Le nouveau projet permettra au KKL-FNJ d’acheter des terres dans les districts palestiniens de Jénine et Naplouse, au Nord de la Cisjordanie, zone entourée de colonies israéliennes.
Le président du KKL-FNJ, Avraham Duvdevani, va proposer dimanche prochain un projet qui appliquera de façon rétroactive aux offres et aux achats antérieurs le nouveau programme d’achat de terres en Cisjordanie.
La légitimation de l’accaparement des terres
Le KKL-FNJ est une association à but non-lucratif créée en 1901 pour acheter des terres et les mettre en valeur pour les colons juifs dans la Palestine ottomane et mandataire.
Ce but faisait partie d’un projet plus important qualifié de « rachat des terres ». Pendant des décennies les Juifs d’Israël et du monde entier ont été encouragés à donner pour le projet, souvent sous la forme de dons recueillis dans les célèbre boîtes bleues du KKL.
Après la guerre de 1967, le KKL a reçu des instructions écrites du premier ministre d’alors, Levi Eshkol, de commencer à acquérir des terres en Cisjordanie.

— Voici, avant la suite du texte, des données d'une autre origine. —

(* ===== verification/Error.v ===== *)
(** * Errors

    [RustyError] of [rusty-core/src/error.rs]: one constructor per variant,
    with the message the source formats. The variants that wrap another
    crate's or module's error carry its rendered text. *)

From Stdlib Require Import String Ascii.
From S2P Require Import Prelude Containers Json.
Local Open Scope string_scope.

(** [LlmErrorClass]. *)
Inductive LlmErrorClass : Type :=
| RateLimited | LlmTimeout | Server | Auth | InvalidRequest | Decode | LlmUnknown.

(** [Display for LlmErrorClass]. *)
Definition llm_class_text (c : LlmErrorClass) : string :=
  match c with
  | RateLimited => "rate_limited" | LlmTimeout => "timeout" | Server => "server"
  | Auth => "auth" | InvalidRequest => "invalid_request" | Decode => "decode"
  | LlmUnknown => "unknown"
  end.

(** [RustyError]. *)
Inductive RustyError : Type :=
| EGraph (msg : string)
| ENode (msg : string)
| EBudget (msg : string)
| ETransport (sent : bool) (detail : string)
| EInterrupt (value : Value)
| ECheckpoint (msg : string)
| ELlm (msg : string)
| ELlmFailure (class : LlmErrorClass) (msg : string)
| ETool (msg : string)
| EPlugin (msg : string)
| EDoctor (msg : string)
| ECatalog (msg : string)
| EReplay (msg : string)
| ESerialization (msg : string)
| EInvalidUpdate (msg : string)
| EFrozenTier (tier expected actual : string)
| ECancelled (msg : string)
| EGap (msg : string)
| EInvariant (msg : string)
| EChunkAssembly (expected actual : string).

(** The crate's [Result<T>]. *)
Abbreviation res := (result RustyError).

(** [RustyError::is_interrupt]. *)
Definition is_interrupt (e : RustyError) : bool :=
  match e with EInterrupt _ => true | _ => false end.

(** [RustyError::interrupt_value]. *)
Definition interrupt_value (e : RustyError) : option Value :=
  match e with EInterrupt v => Some v | _ => None end.

(** [RustyError::llm_class]. *)
Definition llm_class (e : RustyError) : LlmErrorClass :=
  match e with ELlmFailure c _ => c | _ => LlmUnknown end.

(** [Debug for str]: quoted, with the quote, the backslash and the common
    control characters escaped. *)
Definition quote : string := String "034"%char EmptyString.
Definition backslash : string := String "092"%char EmptyString.

Fixpoint debug_chars (s : string) : string :=
  match s with
  | EmptyString => EmptyString
  | String c s' =>
      let tail := debug_chars s' in
      if Ascii.eqb c "034"%char then backslash ++ quote ++ tail
      else if Ascii.eqb c "092"%char then backslash ++ backslash ++ tail
      else if Ascii.eqb c "010"%char then backslash ++ "n" ++ tail
      else if Ascii.eqb c "013"%char then backslash ++ "r" ++ tail
      else if Ascii.eqb c "009"%char then backslash ++ "t" ++ tail
      else String c tail
  end.

Definition debug_str (s : string) : string := quote ++ debug_chars s ++ quote.

(** [Debug for Option<String>]. *)
Definition debug_opt (o : option string) : string :=
  match o with None => "None" | Some s => "Some(" ++ debug_str s ++ ")" end.

(** [Display for RustyError], as derived from its [#[error]] attributes. *)
Definition error_text (e : RustyError) : string :=
  match e with
  | EGraph m => "graph error: " ++ m
  | ENode m => "node error: " ++ m
  | EBudget m => "budget exhausted: " ++ m
  | ETransport _ d => "transport: " ++ d
  | EInterrupt _ => "graph interrupted"
  | ECheckpoint m => "checkpoint error: " ++ m
  | ELlm m => "llm error: " ++ m
  | ELlmFailure c m => "llm error (" ++ llm_class_text c ++ "): " ++ m
  | ETool m => "tool error: " ++ m
  | EPlugin m => "plugin error: " ++ m
  | EDoctor m => "doctor error: " ++ m
  | ECatalog m => "catalog error: " ++ m
  | EReplay m => "replay error: " ++ m
  | ESerialization m => "serialization error: " ++ m
  | EInvalidUpdate m => "invalid state update: " ++ m
  | EFrozenTier t x a => "frozen tier violation in '" ++ t ++ "': expected " ++ x ++ ", got " ++ a
  | ECancelled m => "run cancelled: " ++ m
  | EGap m => "gap error: " ++ m
  | EInvariant m => "invariant violation: " ++ m
  | EChunkAssembly x a =>
      "chunk assembly mismatch: expected " ++ debug_str x ++ ", got " ++ debug_str a
  end.
Lemma check_node_error spec s node us t e :
  check_node spec s node us t = Err e -> exists m, e = EInvalidUpdate m.
Proof.
  revert t. induction us as [|[c u] us IH]; intros t; simpl; [done|].
  intros [H|(t' & _ & H)]%bind_Err; [by eapply check_channel_error|by eapply IH].
Qed.

Lemma check_writes_error spec s ws t e :
  check_writes spec s ws t = Err e -> exists m, e = EInvalidUpdate m.
Proof.
  revert t. induction ws as [|[n us] ws IH]; intros t; simpl; [done|].
  intros [H|(t' & _ & H)]%bind_Err; [by eapply check_node_error|by eapply IH].
Qed.

(** ** Theorems *)

(** A super-step's writes are merged exactly when they respect the
    schema (every channel declared, at most one write to an [Overwrite]
    channel, arrays under array reducers); otherwise the state is left as it
    was and the error is [InvalidUpdate]. *)
Theorem super_step_all_or_nothing uniq spec s ws :
  (step_valid spec s ws /\ exists s', apply_super_step uniq spec s ws = (s', Ok tt)) \/
  (~ step_valid spec s ws /\
   exists m, apply_super_step uniq spec s ws = (s, Err (EInvalidUpdate m))).
Proof.
  pose proof (apply_super_step_valid uniq spec s ws) as Hv.
  unfold apply_super_step in *.
  destruct (check_writes spec s (collect_writes ws) no_writes) as [t|e] eqn:E; simpl in *.
  - left. split; [by apply Hv|eauto].
  - right. apply check_writes_error in E as [m ->]. split; [|eauto].
    intros H%Hv. discriminate.
Qed.

(** After an accepted super-step every channel holds the fold of its
    reducer over the updates written to it, in node-name order; a channel
    nobody wrote keeps its value. *)
Theorem super_step_channel_values uniq spec s ws s' :
  apply_super_step uniq spec s ws = (s', Ok tt) ->
  forall ch,
    state_get s' ch
    = reduce_all (reducer_for spec ch) (state_get s ch)
        (channel_updates ch (collect_writes ws)).
Proof.
  unfold apply_super_step.
  destruct (check_writes spec s (collect_writes ws) no_writes); [|discriminate].
  intros [= <-] ch. apply merge_writes_get.
Qed.

Definition demo_spec : StateSpec :=
  channel (channel spec_new "log" Append) "out" Overwrite.
Definition demo_state : State := from_map [("log", Array [Str "start"])].
Definition demo_writes : Writes :=
  [("writer_b", [("log", Array [Str "b1"; Str "b2"])]);
   ("writer_a", [("out", Bool true); ("log", Str "a")])].
Definition never_shared : Sharing := fun _ _ => true.
Definition always_shared : Sharing := fun _ _ => false.

Lemma super_step_channel_values_witness :
  state_get (apply_super_step always_shared demo_spec demo_state demo_writes).1 "log"
  = Some (Array [Str "start"; Str "a"; Str "b1"; Str "b2"]).
Proof.
  rewrite (super_step_channel_values always_shared demo_spec demo_state demo_writes
             (apply_super_step always_shared demo_spec demo_state demo_writes).1);
    vm_compute; reflexivity.
Defined.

Mais la plupart de ces activité étaient menées en secret pour éviter des conflits avec les donateurs ou des tensions politiques.
Aujourd’hui le KKL-FNJ possède 13 % des terres d’Israël.
En février, le KKL-FNJ a opéré un changement radical de politique qui a autorisé officiellement l’achat de terres palestiniennes en Cisjordanie et a accéléré la construction de colonies illégales, en approuvant l’affectation de 11,58 millions de $ (9,7 millions d’€) à cet effet.
Depuis 2017, le KKL-FNJ a acheté des terres en Cisjordanie pour une valeur de 30 millions de $ (24,9 millions d’€) par l’intermédiaire de la société Himnuta Yerushalem. L’argent provenait du budget du KKL-FNJ consacré à l’achat de terres « à Jérusalem et dans sa périphérie », selon Haaretz.
Certains membres du KKL-FNJ ont appelé à limiter l’activité de l’association en Cisjordanie « pour promouvoir le reboisement et les projets communautaires et éducatifs ».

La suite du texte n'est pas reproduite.